Theirs wasn’t exactly a free thinking mentality. The counterculture didn’t so much encourage free inquiry as, in the words of the LSD guru Timothy Leary, “turn on, tune in, drop out.” Since the rock gods and anti-establishment celebrities aspired to supplant the existing power structure and make a quick buck along the way, they didn’t very much like to be doubted. They instead advised to suppress normal inhibitions and put their followers in a place where they’d be vulnerable and needy.
It was herd instinct at its finest. The Summer Of Love was heralded by the media. Masses were ushered into stadiums for concerts. Ditto Woodstock, which made careers of mediocre musicians who just happen to “be there.” The obedient flower children were told to like them, and they did.
Manson specialized in malleable kids with daddy issues, [editor’s note: that’s also who human traffickers target] but, again, in any other time, most of his girls would end up relatively well-adjusted. Maybe they didn’t have the best parents, but the main drawback of the parenting they received turned out to be not preparing them for the age of rock-n-roll. It’s hard to imagine how the 1967 Haight and Ashbury scene could not produce somebody like Charles Manson.
I don’t want to slander every hippie (except that I do). Sober, intelligent people admired Manson, too, but they did so from a distance. Nobody was fazed by Manson’s criminal past, that was a plus in countercultural terms, but a person with a modicum of intelligence was not going to be impressed by his ramblings. Obviously. During his stay in Berkeley, Manson picked up only a single follower.
Radicals found Manson useful, not the other way around. He was never as successful as he was notorious. The head of the terrorist group Weather Underground Bernardine Dohrn said of the Manson murders:
First they killed those pigs, then they ate dinner in the same room with them, then they even shoved a fork into the pig Tate’s stomach! Wild!
The Weathermen started greeting each other with a three-finger salute to signify fork.
But while Dohrn became a lawyer and then a college professor and later palled around with our 44th president, and other hippies transitioned into yuppies, Charlie Manson never committed a crime he got away with.
Nor did he land the record contract he ached for so badly. No matter how hard he tried to woo music industry wheelers and dealers, they had their reputation and the company’s bottom line in mind. They took what he had to give (women and drugs) and walked out.
Manson and his faithful called themselves a Family, but, of course, they were no family. Manson explained that every girl belongs to every man, which in reality meant that every girl had to give out sex on Charlie’s orders and no two people were free to get attached. Coupling was strictly forbidden. All children had to be raised communally. Human relationship was replaced with Charlie worship. Not a family but a cult called a family so that the followers dare not to form a real one.

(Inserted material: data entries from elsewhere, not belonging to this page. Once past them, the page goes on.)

Record client_inv (P0 : list Z) (c : Client) (P : list Z) : Prop := {
  ci_free : phys_inv (fst c) P;
  ci_pages : held_pages (snd c) ++ P ≡ₚ P0;
  ci_wf : Forall (fun '(a, o) => (o <= MAX_ORDER)%nat /\ block_wf o a) (snd c);
  ci_freeable : Forall (freeable (fst c)) P0;
  ci_nodup : NoDup P0;
  ci_refs : Forall (fun '(a, o) => o = 0%nat -> refcount (fst c) (a / PAGE_SIZE) = 1) (snd c);
}.

Lemma held_pages_app h1 h2 : held_pages (h1 ++ h2) = held_pages h1 ++ held_pages h2.
Proof. apply bind_app. Qed.

Lemma held_pages_cons a o h : held_pages ((a, o) :: h) = block_pages a o ++ held_pages h.
Proof. done. Qed.

(** Held blocks other than [a] keep their counts. *)
Lemma frame_refs s s' a h :
  alloc_frame s s' a -> a / PAGE_SIZE ∉ held_pages h ->
  Forall (fun '(b, o) => o = 0%nat -> refcount s (b / PAGE_SIZE) = 1) h ->
  Forall (fun '(b, o) => o = 0%nat -> refcount s' (b / PAGE_SIZE) = 1) h.
Proof.
  intros Hf Ha. rewrite !Forall_forall. intros Hh [b o] Hb Ho. specialize (Hh _ Hb Ho).
  destruct (frame_page s s' a (b / PAGE_SIZE) Hf) as [_ ->]; [done|].
  intros Heq. apply Ha. rewrite <-Heq. unfold held_pages. apply list_elem_of_bind.
  exists (b, o). split; [apply block_pages_head|done].
Qed.

Lemma client_step_inv P0 c c' P :
  client_inv P0 c P -> client_step c c' -> exists P', client_inv P0 c' P'.
Proof.
  intros [Hinv Hpg Hwf Hfr Hnd Hrefs] Hstep. destruct Hstep as [s h o a s' E|s h o s' E|s h1 h2 a o]; cbn [fst snd] in *.
  - assert (o <= MAX_ORDER)%nat as Ho.
    { unfold alloc_order in E. destruct (Nat.ltb_spec MAX_ORDER o); [done|lia]. }
    pose proof (alloc_order_inv s P o Hinv Ho) as Hal. rewrite E in Hal.
    destruct Hal as (P' & Hinv' & HP & Hawf & Hrc). pose proof (alloc_order_frame _ _ _ _ E) as Hframe.
    exists P'. split; cbn [fst snd]; [done| |by constructor| |done|].
    + rewrite held_pages_cons, <-Hpg, HP. solve_Permutation.
    + eapply Forall_impl; [exact Hfr|]. intros pn. by apply frame_page with (a := a).
    + constructor; [done|]. eapply frame_refs; [done| |done]. intros Hin.
      rewrite <-Hpg, HP in Hnd. apply NoDup_app in Hnd as (_ & Hd & _). apply (Hd _ Hin).
      apply elem_of_app. left. apply block_pages_head.
  - assert (s' = s) as ->; [|by exists P].
    unfold alloc_order in E. destruct (Nat.ltb_spec MAX_ORDER o) as [|Ho]; [by simplify_eq|].
    pose proof (alloc_order_inv s P o Hinv Ho) as Hal. unfold alloc_order in Hal.
    destruct (Nat.ltb_spec MAX_ORDER o); [lia|]. rewrite E in Hal. by destruct Hal.
  - rewrite held_pages_app, held_pages_cons in Hpg.
    assert (block_pages a o ++ held_pages (h1 ++ h2) ++ P ≡ₚ P0) as Hpg'.
    { rewrite <-Hpg, held_pages_app. solve_Permutation. }
    assert (held_pages (h1 ++ h2) ++ block_pages a o ++ P ≡ₚ P0) as Hpg2.
    { rewrite <-Hpg'. solve_Permutation. }
    apply Forall_app in Hwf as [Hwf1 [[Ho Hawf] Hwf2]%Forall_cons].
    apply Forall_app in Hrefs as [Hr1 [Hra Hr2]%Forall_cons].
    exists (block_pages a o ++ P). split; cbn [fst snd]; [|done|by apply Forall_app| |done|].
    + apply free_order_inv; try done.
      * rewrite <-Hpg2 in Hnd. by apply NoDup_app in Hnd as (_ & _ & ?).
      * apply freeable_allowed; [done|]. rewrite <-Hpg' in Hfr. by apply Forall_app in Hfr as [? _].
    + eapply Forall_impl; [exact Hfr|]. intros pn. by apply free_order_frame_page.
    + eapply frame_refs; [apply free_order_frame| |by apply Forall_app].
      intros Hin. rewrite <-Hpg2 in Hnd. apply NoDup_app in Hnd as (_ & Hd & _). apply (Hd _ Hin).
      apply elem_of_app. left. apply block_pages_head.
Qed.

Lemma client_steps_inv P0 c c' :
  rtc client_step c c' -> (exists P, client_inv P0 c P) -> exists P', client_inv P0 c' P'.
Proof. induction 1 as [|c1 c2 c3 Hs _ IH]; [done|]. intros [P HP]. eapply IH, client_step_inv; done. Qed.

(** ** Bounds of the zone *)

Lemma grow_bounds_spec acc q :
  fst (grow_bounds acc q) <= fst acc /\ snd acc <= snd (grow_bounds acc q) /\
  (fst (region_bounds q) < snd (region_bounds q) ->
   fst (grow_bounds acc q) <= fst (region_bounds q) /\ snd (region_bounds q) <= snd (grow_bounds acc q)).
Proof.
  unfold grow_bounds. destruct (region_bounds q) as [a b]. destruct (Z.ltb_spec a b); simpl; lia.
Qed.

Lemma zone_bounds_fold regions acc r :
  let acc' := fold_left grow_bounds regions acc in
  fst acc' <= fst acc /\ snd acc <= snd acc' /\
  (r ∈ regions -> fst (region_bounds r) < snd (region_bounds r) ->
   fst acc' <= fst (region_bounds r) /\ snd (region_bounds r) <= snd acc').
Proof.
  cbv zeta. revert acc. induction regions as [|q regions IH]; intros acc; cbn [fold_left].
  { split_and!; [lia..|]. by intros ?%elem_of_nil. }
  destruct (IH (grow_bounds acc q)) as (H1 & H2 & H3).
  pose proof (grow_bounds_spec acc q) as (H4 & H5 & H6). split_and!; [lia..|].
  intros [->|Hr]%elem_of_cons Hlt; [|auto]. specialize (H6 Hlt). lia.
Qed.

Lemma zone_bounds_cover regions r pn :
  Forall region_ok regions -> r ∈ regions -> pn ∈ region_pages r ->
  fst (zone_bounds regions) <= pn * 4096 /\ (pn + 1) * 4096 <= snd (zone_bounds regions).
Proof.
  intros Hok Hr Hpn%elem_of_seqZ. rewrite Forall_forall in Hok.
  specialize (Hok _ Hr). apply region_bounds_ok in Hok.
  pose proof (zone_bounds_fold regions (U64_MAX, 0) r) as Hf. cbv zeta in Hf. unfold zone_bounds.
  destruct (fold_left _ _ _) as [mn mx]. destruct Hf as (_ & _ & Hf).
  destruct (region_bounds r) as [a b]. cbn [fst snd] in *. unfold PAGE_SIZE in *.
  destruct Hok as (Ha & Hma & Hmb & Hb). destruct Hf; [done|div_lia|].
  destruct (Z.eqb_spec mn U64_MAX) as [->|]; cbn [fst snd]; [unfold U64_MAX in *|]; div_lia.
Qed.

Lemma init_freeable s regions bip ks ksz excl :
  INITIALIZED s = false -> Forall region_ok regions -> 0 <= bip -> bip + 4096 < 2 ^ 64 ->
  NoDup (regions ≫= region_pages) ->
  let s' := init_from_regions s regions bip ks ksz excl in
  Forall (freeable s') (free_part s' excl (regions ≫= region_pages)).
Proof.
  intros Hi Hok Hb0 Hb Hnd s'.
  destruct (init_from_regions_inv s regions bip ks ksz excl) as (_ & _ & _ & Hz); [done..|].
  fold s' in Hz. clearbody s'. apply Forall_forall. intros pn [Hfree Hpn]%list_elem_of_filter.
  apply list_elem_of_bind in Hpn as (r & Hpn & Hr).
  pose proof (zone_bounds_cover regions r pn Hok Hr Hpn) as Hc.
  unfold freeable, PAGE_SIZE. rewrite <-Hz in Hc. split; [|exact Hc].
  unfold page_free in Hfree. by apply andb_true_iff in Hfree as [?%negb_true_iff _].
Qed.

Manson painted himself into a corner. He preached a race war apocalypse and promised his followers he’d make a record deal. When the rock-n-roll line closed, he had to double down on the apocalypse. Since that wasn’t materializing either, he instructed his flock to commit murders to ignite that race war which only the Family would be able to survive by fleeing to a pit in a desert (it’s complicated). They were arrested instead.
Manson didn’t mind prison so much, but remember that the Family members were initially sentenced to death. They lucked out when California briefly banned capital punishment. A good parasite doesn’t kill his host, but Manson destroyed his cult and nearly got them all offed. He continued on in some pop culture mystique, including a follower and environmental radical Squeaky Fromme remianing active as late as 1975, when she attempted to assassinate President Gerald Ford. And then he died.